### WORK TO BE COMPLETED
What is needed is the number of lines in the data below that include "match", stated by itself.

### ENTRIES SUPPLIED
(* ===== verification/RlpRaw.v ===== *)
(** Splitting encoded values without decoding them: rlp/raw.go. *)
From S2P Require Import Prelude BigMath Rlp RlpDecode RlpFacts RlpDecodeFacts RlpTyped.

Implicit Types (b c e r : bytes).

(** The encoding [e] of a value of kind [k] with content [c]. *)
Definition small_byte c : Prop := exists x, c = [x] /\ b2z x < 0x80.
Definition is_item (k : Kind) c e : Prop :=
  match k with
  | KByte => small_byte c /\ e = c
  | KString => ~ small_byte c /\ e = puthead 0x80 0xB7 (len c) ++ c
  | KList => e = enc_list c
  end.


Lemma raw_readSize_iff n b sz :
  1 <= n <= 8 ->
  raw_readSize b n = inr sz <-> 56 <= sz < 2 ^ 64 /\ len (putint sz) = n /\ exists r, b = putint sz ++ r.
Proof.
  intros Hn. unfold raw_readSize. split.
  - destruct (Z.ltb_spec (len b) n) as [|Hl]; [done|]. destruct (_ || _) eqn:Hc; [done|]. intros [= <-].
    apply orb_false_iff in Hc as [Hs%Z.ltb_ge Hlead]. set (c := take (Z.to_nat n) b) in *.
    assert (Hlc : len c = n) by (unfold c, len in *; rewrite length_take; lia).
    assert (Hnl : no_lead c).
    { unfold c. destruct b as [|x b]; [done|]. replace (Z.to_nat n) with (S (Z.to_nat (n - 1))) by lia. simpl. by apply Z.eqb_neq. }
    rewrite (putint_canonical c n Hlc Hn); [|by right|lia]. pose proof (big_SetBytes_range c) as Hr. rewrite Hlc in Hr.
    assert (256 ^ n <= 256 ^ 8) by (apply Z.pow_le_mono_r; lia). change (256 ^ 8) with (2 ^ 64) in *.
    split; [lia|]. split; [done|]. exists (drop (Z.to_nat n) b). symmetry. apply take_drop.
  - intros (Hs & Hl & r & ->). rewrite len_app. pose proof (len_nonneg r). ltb_false.
    replace (Z.to_nat n) with (length (putint sz)) by (unfold len in Hl; lia). rewrite take_app_length.
    rewrite putint_big_Bytes, big_Bytes_value, Z.abs_eq by lia. ltb_false. rewrite orb_false_l.
    pose proof (big_Bytes_no_lead sz) as Hnl. rewrite putint_big_Bytes in Hl by lia.
    destruct (big_Bytes sz) as [|x l]; [change (@len byte []) with 0 in Hl; lia|]. simpl. simpl in Hnl. by apply Z.eqb_neq in Hnl; rewrite Hnl.
Qed.

(** ** The tag *)

Definition raw_tag (x : byte) (buf1 : bytes) : rlpError + (Kind * Z * Z) :=
  let b := b2z x in
  if b <? 0x80 then inr (KByte, 0, 1)
  else if b <? 0xB8 then
    let contentsize := b - 0x80 in
    if (contentsize =? 1) && match buf1 with x :: _ => b2z x <? 128 | [] => false end
    then inl ErrCanonSize else inr (KString, 1, contentsize)
  else if b <? 0xC0 then
    match raw_readSize buf1 (b - 0xB7) with inl err => inl err | inr n => inr (KString, b - 0xB7 + 1, n) end
  else if b <? 0xF8 then inr (KList, 1, b - 0xC0)
  else
    match raw_readSize buf1 (b - 0xF7) with inl err => inl err | inr n => inr (KList, b - 0xF7 + 1, n) end.

Lemma raw_readKind_cons x b :
  raw_readKind (x :: b) =
    match raw_tag x b with
    | inl err => inl err
    | inr (k, ts, cs) => if u64 (len (x :: b) - ts) <? cs then inl ErrValueTooLarge else inr (k, ts, cs)
    end.
Proof. reflexivity. Qed.

(** What follows a tag: nothing for a byte, and no small byte alone for a
    string. *)
Definition tagged (k : Kind) (h : bytes) (cs : Z) r : Prop :=
  match k with
  | KByte => h = [] /\ cs = 1 /\ exists x r', r = x :: r' /\ b2z x < 0x80
  | KString => 0 <= cs < 2 ^ 64 /\ h = puthead 0x80 0xB7 cs /\ (cs = 1 -> forall x r', r = x :: r' -> 0x80 <= b2z x)
  | KList => 0 <= cs < 2 ^ 64 /\ h = puthead 0xC0 0xF7 cs
  end.

Lemma puthead_short st lt sz x : 0 <= sz < 56 -> b2z x = st + sz -> puthead st lt sz = [x].
Proof. intros Hs Hx. unfold puthead. ltb_true. by rewrite <-Hx, z2b_b2z. Qed.
Lemma puthead_long st lt sz x : 56 <= sz -> b2z x = lt + len (putint sz) -> puthead st lt sz = x :: putint sz.
Proof. intros Hs Hx. unfold puthead. ltb_false. by rewrite <-Hx, z2b_b2z. Qed.

Lemma raw_tag_sound x b k ts cs :
  raw_tag x b = inr (k, ts, cs) -> exists h r, x :: b = h ++ r /\ len h = ts /\ tagged k h cs r.
Proof.
  unfold raw_tag. pose proof (b2z_range x) as Hx.
  destruct (Z.ltb_spec (b2z x) 128); [intros [= <- <- <-]; exists [], (x :: b); split; [done|]; split; [done|]; by repeat split; eauto|].
  destruct (Z.ltb_spec (b2z x) 184).
  { destruct (_ && _) eqn:Hc; [done|]. intros [= <- <- <-]. exists [x], b. split; [done|]. split; [done|]. split; [lia|].
    split; [by rewrite (puthead_short _ _ _ x) by lia|]. intros H1 y r' ->. rewrite H1 in Hc. simpl in Hc. by apply Z.ltb_ge in Hc. }
  destruct (Z.ltb_spec (b2z x) 192).
  { destruct (raw_readSize b _) as [|n] eqn:E; [done|]. intros [= <- <- <-]. apply raw_readSize_iff in E as (Hs & Hl & r & ->); [|lia].
    exists (x :: putint n), r. split; [done|]. split; [rewrite len_cons; lia|]. split; [lia|]. split; [|lia].
    symmetry. apply puthead_long; lia. }
  destruct (Z.ltb_spec (b2z x) 248).
  { intros [= <- <- <-]. exists [x], b. split; [done|]. split; [done|]. split; [lia|]. by rewrite (puthead_short _ _ _ x) by lia. }
  destruct (raw_readSize b _) as [|n] eqn:E; [done|]. intros [= <- <- <-]. apply raw_readSize_iff in E as (Hs & Hl & r & ->); [|lia].
  exists (x :: putint n), r. split; [done|]. split; [rewrite len_cons; lia|]. split; [lia|].
  symmetry. apply puthead_long; lia.
Qed.

Lemma raw_tag_complete k h cs x b r :
  tagged k h cs r -> x :: b = h ++ r -> raw_tag x b = inr (k, len h, cs).
Proof.
  unfold raw_tag. destruct k; cbn [tagged].
  - intros (-> & -> & y & r' & -> & Hy) [= <- <-]. by ltb_true.
  - intros (Hs & -> & Hc) E. unfold puthead in *. destruct (Z.ltb_spec cs 56) as [Hlt|Hge]; injection E as -> ->.
    + rewrite b2z_tag by lia. ltb_false. ltb_true. replace (128 + cs - 128) with cs by lia.
      destruct (Z.eqb_spec cs 1) as [->|]; [|done]. destruct r as [|y r']; [done|]. specialize (Hc eq_refl y r' eq_refl).
      cbn [andb]. by ltb_false.
    + pose proof (putint_range cs Hs). rewrite b2z_tag by lia. do 2 ltb_false. ltb_true. rewrite len_cons.
      replace (183 + len (putint cs) - 183) with (len (putint cs)) by lia.
      rewrite (proj2 (raw_readSize_iff (len (putint cs)) _ cs ltac:(lia))) by (split; [lia|eauto]). do 2 f_equal. f_equal. lia.
  - intros (Hs & ->) E. unfold puthead in *. destruct (Z.ltb_spec cs 56) as [Hlt|Hge]; injection E as -> ->.
    + rewrite b2z_tag by lia. do 3 ltb_false. ltb_true. do 2 f_equal. lia.
    + pose proof (putint_range cs Hs). rewrite b2z_tag by lia. do 4 ltb_false. rewrite len_cons.
      replace (247 + len (putint cs) - 247) with (len (putint cs)) by lia.
      rewrite (proj2 (raw_readSize_iff (len (putint cs)) _ cs ltac:(lia))) by (split; [lia|eauto]). do 2 f_equal. f_equal. lia.
Qed.

(** ** Values *)

Lemma raw_readKind_iff b k ts cs :
  len b < 2 ^ 63 ->
  raw_readKind b = inr (k, ts, cs) <->
    exists h c r, b = h ++ c ++ r /\ is_item k c (h ++ c) /\ ts = len h /\ cs = len c.
Proof.
  intros Hb. split.
  - destruct b as [|x b]; [done|]. rewrite raw_readKind_cons. destruct (raw_tag x b) as [|[[k' ts'] cs']] eqn:E; [done|].
    apply raw_tag_sound in E as (h & r & E & <- & Ht). rewrite E in *. rewrite len_app in *.
    replace (len h + len r - len h) with (len r) by lia. pose proof (len_nonneg h). pose proof (len_nonneg r).
    rewrite u64_small by (unfold is_u64; lia). destruct (Z.ltb_spec (len r) cs') as [|Hcs]; [done|]. intros [= <- <- <-].
    exists h, (take (Z.to_nat cs') r), (drop (Z.to_nat cs') r). rewrite take_drop. split; [done|].
    assert (Hcs0 : 0 <= cs') by (destruct k'; simpl in Ht; lia).
    assert (Hlc : len (take (Z.to_nat cs') r) = cs') by (unfold len in *; rewrite length_take; lia).
    split; [|by rewrite Hlc]. destruct k'; simpl in *.
    + destruct Ht as (-> & -> & y & r' & -> & Hy). simpl. rewrite take_0. by split; [exists y|].
    + destruct Ht as (Hs & -> & Hc). rewrite Hlc. split; [|done]. intros (y & Ey & Hy). rewrite Ey in Hlc. change (len [y]) with 1 in Hlc.
      destruct r as [|y' r']; [by destruct (Z.to_nat cs')|]. subst cs'. simpl in Ey. injection Ey as <-.
      specialize (Hc eq_refl y' r' eq_refl). lia.
    + destruct Ht as (Hs & ->). unfold enc_list. by rewrite Hlc.
  - intros (h & c & r & -> & Hi & -> & ->). rewrite !len_app in Hb. pose proof (len_nonneg h). pose proof (len_nonneg r). pose proof (len_nonneg c).
    assert (Ht : tagged k h (len c) (c ++ r) /\ h ++ c <> []).
    { destruct k; simpl in *.
      - destruct Hi as [(y & -> & Hy) Eh]. destruct h as [|z h]; [|apply (f_equal length) in Eh; rewrite length_app in Eh; simpl in Eh; lia].
        by repeat split; eauto.
      - destruct Hi as [Hn ->%app_inv_tail]. repeat split; try lia.
        + intros Hl x r' E. destruct (Z.leb_spec 128 (b2z x)); [done|]. destruct Hn. exists x.
          destruct c as [|y [|z c]]; try (unfold len in Hl; simpl in Hl; lia). by injection E as -> _.
        + unfold puthead. by destruct (_ <? 56).
      - apply app_inv_tail in Hi as ->. repeat split; try lia. unfold puthead. by destruct (_ <? 56). }
    destruct Ht as [Ht Hne]. rewrite app_assoc. destruct (h ++ c) as [|x b] eqn:E; [done|]. cbn [app]. rewrite raw_readKind_cons.
    assert (E' : x :: b ++ r = h ++ c ++ r) by (by rewrite app_assoc, E).
    rewrite (raw_tag_complete _ _ _ _ _ _ Ht E'), E', !len_app.
    replace (len h + (len c + len r) - len h) with (len c + len r) by lia. rewrite u64_small by (unfold is_u64; lia). by ltb_false.
Qed.

Lemma is_item_head k c e : is_item k c e -> exists h, e = h ++ c.
Proof. destruct k; simpl; [intros [_ ->]; by exists []|intros [_ ->]; by eexists|intros ->; by eexists]. Qed.
Lemma raw_readKind_item k c e r :
  is_item k c e -> len (e ++ r) < 2 ^ 63 -> raw_readKind (e ++ r) = inr (k, len e - len c, len c).
Proof.
  intros Hi Hb. destruct (is_item_head k c e Hi) as (h & ->). apply raw_readKind_iff; [done|].
  exists h, c, r. rewrite app_assoc, len_app. do 2 (split; [done|]). split; [lia|done].
Qed.
Lemma is_item_len k c e : is_item k c e -> len c < 2 ^ 63 -> len c <= len e /\ 0 < len e.
Proof.
  intros Hi Hc. pose proof (len_nonneg c). destruct k; simpl in Hi.
  - destruct Hi as [(x & -> & _) ->]. by split.
  - destruct Hi as [_ ->]. rewrite len_app. pose proof (puthead_range 0x80 0xB7 (len c)). lia.
  - subst e. unfold enc_list. rewrite len_app. pose proof (puthead_range 0xC0 0xF7 (len c)). lia.
Qed.

Lemma drop_len h r : drop (Z.to_nat (len h)) (h ++ r) = r.
Proof. unfold len. by rewrite Nat2Z.id, drop_app_length. Qed.
Lemma take_len h r : take (Z.to_nat (len h)) (h ++ r) = h.
Proof. unfold len. by rewrite Nat2Z.id, take_app_length. Qed.

Lemma Split_item k c e r :
  is_item k c e -> len (e ++ r) < 2 ^ 63 -> Split (e ++ r) = Done (inr (k, c, r)).
Proof.
  intros Hi Hb. unfold Split. rewrite (raw_readKind_item k c e r Hi Hb). destruct (is_item_head k c e Hi) as (h & ->).
  rewrite !len_app in *. pose proof (len_nonneg h). pose proof (len_nonneg r). pose proof (len_nonneg c).
  replace (len h + len c - len c) with (len h) by lia. rewrite u64_small by (unfold is_u64; lia).
  rewrite !slice_done by (rewrite ?len_app; lia). cbn [outcome_bind]. rewrite <-len_app, drop_len.
  rewrite <-(app_assoc h c r), drop_len. replace (len (h ++ c) - len h) with (len c) by (rewrite len_app; lia). rewrite take_len.
  rewrite take_ge; [done|]. rewrite !len_app. unfold len. lia.
Qed.

(** [Split] takes the first value apart, whatever it is. *)
Lemma Split_spec b :
  len b < 2 ^ 63 ->
  exists res, Split b = Done res /\
    forall k c rest, res = inr (k, c, rest) <-> exists e, b = e ++ rest /\ is_item k c e.
Proof.
  intros Hb. destruct (raw_readKind b) as [err|[[k ts] cs]] eqn:E.
  - exists (inl err). split; [unfold Split; by rewrite E|]. intros k c rest. split; [done|]. intros (e & -> & Hi).
    by rewrite (raw_readKind_item k c e rest) in E.
  - apply raw_readKind_iff in E as (h & c & r & -> & Hi & -> & ->); [|done]. rewrite app_assoc in *.
    exists (inr (k, c, r)). rewrite (Split_item k c) by done. split; [done|]. intros k' c' rest. split.
    + intros [= <- <- <-]. by exists (h ++ c).
    + intros (e & E & Hi'). pose proof (Split_item k' c' e rest Hi') as E'. rewrite <-E in E'.
      rewrite (Split_item k c) in E' by done. specialize (E' Hb). congruence.
Qed.

(** ** Counting *)

Definition item e : Prop := exists k c, is_item k c e.

Lemma CountValues_loop_step fuel k c e r i :
  is_item k c e -> len (e ++ r) < 2 ^ 63 -> CountValues_loop (S fuel) (e ++ r) i = CountValues_loop fuel r (i + 1).
Proof.
  intros Hi Hb. cbn [CountValues_loop]. rewrite (raw_readKind_item k c e r Hi Hb).
  destruct (is_item_head k c e Hi) as (h & ->). rewrite !len_app in *.
  pose proof (len_nonneg h). pose proof (len_nonneg r). pose proof (len_nonneg c).
  destruct (is_item_len k c (h ++ c) Hi ltac:(lia)) as [_ Hpos]. rewrite len_app in Hpos.
  replace (len h + len c - len c + len c) with (len (h ++ c)) by (rewrite len_app; lia).
  rewrite u64_small by (unfold is_u64; rewrite len_app; lia). destruct (Z.eqb_spec (len h + len c + len r) 0); [lia|].
  rewrite slice_done by (rewrite ?len_app; lia). cbn [outcome_bind].
  rewrite drop_len, take_ge by (rewrite len_app; unfold len; lia). done.
Qed.

Lemma CountValues_loop_items es : forall fuel i,
  Forall item es -> len (concat es) < 2 ^ 63 -> (length (concat es) <= fuel)%nat ->
  CountValues_loop fuel (concat es) i = Done (inr (i + Z.of_nat (length es))).
Proof.
  induction es as [|e es IH]; intros fuel i Hes Hl Hf.
  - simpl. rewrite Z.add_0_r. by destruct fuel.
  - inversion_clear Hes as [|? ? (k & c & Hi) Hes']. simpl in *. rewrite len_app in Hl. rewrite length_app in Hf.
    pose proof (len_nonneg e). pose proof (len_nonneg (concat es)).
    assert (Hc : len c < 2 ^ 63) by (destruct (is_item_head k c e Hi) as (h & ->); rewrite len_app in Hl; pose proof (len_nonneg h); lia).
    destruct (is_item_len k c e Hi Hc) as [_ Hpos]. unfold len in Hpos. destruct fuel as [|fuel]; [lia|].
    rewrite (CountValues_loop_step fuel k c) by (done || rewrite len_app; lia). rewrite IH; [do 2 f_equal; lia|done|lia|lia].
Qed.

Lemma CountValues_loop_total fuel : forall b i,
  len b < 2 ^ 63 -> (length b <= fuel)%nat ->
  (exists es, b = concat es /\ Forall item es) \/ (exists err, CountValues_loop fuel b i = Done (inl err)).
Proof.
  induction fuel as [|fuel IH]; intros b i Hb Hf; (destruct (decide (b = [])) as [->|Hne]; [left; by exists []|]).
  - destruct b; [done|simpl in Hf; lia].
  - destruct (raw_readKind b) as [err|[[k ts] cs]] eqn:E.
    + right. exists err. cbn [CountValues_loop]. rewrite E. destruct (Z.eqb_spec (len b) 0) as [H0|_]; [|done].
      destruct b; [done|unfold len in H0; simpl in H0; lia].
    + apply raw_readKind_iff in E as (h & c & r & -> & Hi & _); [|done]. rewrite app_assoc in *.
      rewrite (CountValues_loop_step fuel k c) by done. rewrite !len_app in Hb. pose proof (len_nonneg h). pose proof (len_nonneg r). pose proof (len_nonneg c).
      destruct (is_item_len k c (h ++ c) Hi ltac:(lia)) as [_ Hpos].
      destruct (IH r (i + 1)) as [(es & -> & Hes)|He]; [lia|rewrite length_app in Hf; unfold len in Hpos; lia| |by right].
      left. exists ((h ++ c) :: es). split; [done|]. constructor; [by exists k, c|done].
Qed.

(** [CountValues] gives the number of values that make up its input. *)
Lemma CountValues_spec b :
  len b < 2 ^ 63 ->
  exists res, CountValues b = Done res /\
    forall n, res = inr n <-> exists es, b = concat es /\ Forall item es /\ n = Z.of_nat (length es).
Proof.
  intros Hb. unfold CountValues.
  assert (Hok : forall es, b = concat es -> Forall item es -> CountValues_loop (length b) b 0 = Done (inr (Z.of_nat (length es)))).
  { intros es -> Hes. by rewrite CountValues_loop_items. }
  destruct (CountValues_loop_total (length b) b 0 Hb ltac:(lia)) as [(es & Eb & Hes)|(err & E)].
  - rewrite (Hok es Eb Hes). eexists. split; [done|]. intros n. split; [intros [= <-]; eauto|].
    intros (es' & Eb' & Hes' & ->). pose proof (Hok es Eb Hes) as H1. rewrite (Hok es' Eb' Hes') in H1. congruence.
  - rewrite E. eexists. split; [done|]. intros n. split; [done|]. intros (es & Eb & Hes & _).
    rewrite (Hok es Eb Hes) in E. congruence.
Qed.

### RESULT BELOW
6